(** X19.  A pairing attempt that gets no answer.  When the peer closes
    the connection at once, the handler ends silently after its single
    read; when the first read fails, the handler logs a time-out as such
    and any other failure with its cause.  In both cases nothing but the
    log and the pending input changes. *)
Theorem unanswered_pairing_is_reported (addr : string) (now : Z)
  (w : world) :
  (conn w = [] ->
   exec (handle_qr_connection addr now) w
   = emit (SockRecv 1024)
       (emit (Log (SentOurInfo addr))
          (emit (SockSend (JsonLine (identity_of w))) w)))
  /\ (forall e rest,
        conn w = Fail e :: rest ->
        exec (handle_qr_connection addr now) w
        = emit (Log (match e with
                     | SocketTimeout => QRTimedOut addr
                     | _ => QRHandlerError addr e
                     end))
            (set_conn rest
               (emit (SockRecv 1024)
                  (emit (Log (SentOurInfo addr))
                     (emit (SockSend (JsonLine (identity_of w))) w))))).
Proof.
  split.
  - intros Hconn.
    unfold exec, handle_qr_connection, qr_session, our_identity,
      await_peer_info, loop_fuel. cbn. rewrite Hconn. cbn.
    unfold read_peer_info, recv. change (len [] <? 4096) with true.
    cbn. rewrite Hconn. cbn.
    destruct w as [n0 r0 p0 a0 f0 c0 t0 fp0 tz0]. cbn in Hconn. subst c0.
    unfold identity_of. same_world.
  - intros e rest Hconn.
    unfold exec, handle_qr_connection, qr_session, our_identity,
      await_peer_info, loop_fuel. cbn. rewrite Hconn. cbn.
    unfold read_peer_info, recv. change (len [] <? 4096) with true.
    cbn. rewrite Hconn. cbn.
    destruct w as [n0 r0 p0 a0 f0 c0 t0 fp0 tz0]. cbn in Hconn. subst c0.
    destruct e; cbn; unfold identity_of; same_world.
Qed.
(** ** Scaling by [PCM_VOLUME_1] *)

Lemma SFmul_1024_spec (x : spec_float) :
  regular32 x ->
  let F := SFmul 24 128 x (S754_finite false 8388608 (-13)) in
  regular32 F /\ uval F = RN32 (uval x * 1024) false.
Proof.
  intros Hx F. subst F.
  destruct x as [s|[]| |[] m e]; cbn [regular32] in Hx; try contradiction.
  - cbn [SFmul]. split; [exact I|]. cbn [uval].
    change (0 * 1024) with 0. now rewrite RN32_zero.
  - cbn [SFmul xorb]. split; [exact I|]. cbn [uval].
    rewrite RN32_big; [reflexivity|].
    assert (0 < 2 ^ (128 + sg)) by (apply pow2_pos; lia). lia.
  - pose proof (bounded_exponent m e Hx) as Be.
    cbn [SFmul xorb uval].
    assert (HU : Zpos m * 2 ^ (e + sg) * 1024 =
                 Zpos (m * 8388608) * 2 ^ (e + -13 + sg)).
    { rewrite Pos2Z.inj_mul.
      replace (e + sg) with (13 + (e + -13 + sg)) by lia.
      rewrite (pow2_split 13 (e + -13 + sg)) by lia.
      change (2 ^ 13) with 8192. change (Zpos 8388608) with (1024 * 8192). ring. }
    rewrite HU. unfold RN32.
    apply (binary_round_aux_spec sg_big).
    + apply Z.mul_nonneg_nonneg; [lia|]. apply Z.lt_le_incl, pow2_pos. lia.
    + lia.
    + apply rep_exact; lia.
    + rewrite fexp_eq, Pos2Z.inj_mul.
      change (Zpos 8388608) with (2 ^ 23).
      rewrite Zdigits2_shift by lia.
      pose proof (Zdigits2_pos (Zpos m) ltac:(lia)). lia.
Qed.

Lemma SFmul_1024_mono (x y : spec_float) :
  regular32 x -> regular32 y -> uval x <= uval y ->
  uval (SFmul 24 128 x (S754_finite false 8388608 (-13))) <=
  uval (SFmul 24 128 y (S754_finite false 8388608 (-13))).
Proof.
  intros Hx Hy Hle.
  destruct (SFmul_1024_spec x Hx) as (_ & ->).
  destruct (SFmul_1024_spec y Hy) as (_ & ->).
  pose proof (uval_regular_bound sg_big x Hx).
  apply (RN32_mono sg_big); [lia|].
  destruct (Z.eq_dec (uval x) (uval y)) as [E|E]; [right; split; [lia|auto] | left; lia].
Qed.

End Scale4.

● ● ● ● ●

Only the lines from the beginning of the data above through the line containing "log and the pending input changes. *)" should be repeated, exactly as they appear.

▶ _EXPECTED ANSWER_:
(** X19.  A pairing attempt that gets no answer.  When the peer closes
    the connection at once, the handler ends silently after its single
    read; when the first read fails, the handler logs a time-out as such
    and any other failure with its cause.  In both cases nothing but the
    log and the pending input changes. *)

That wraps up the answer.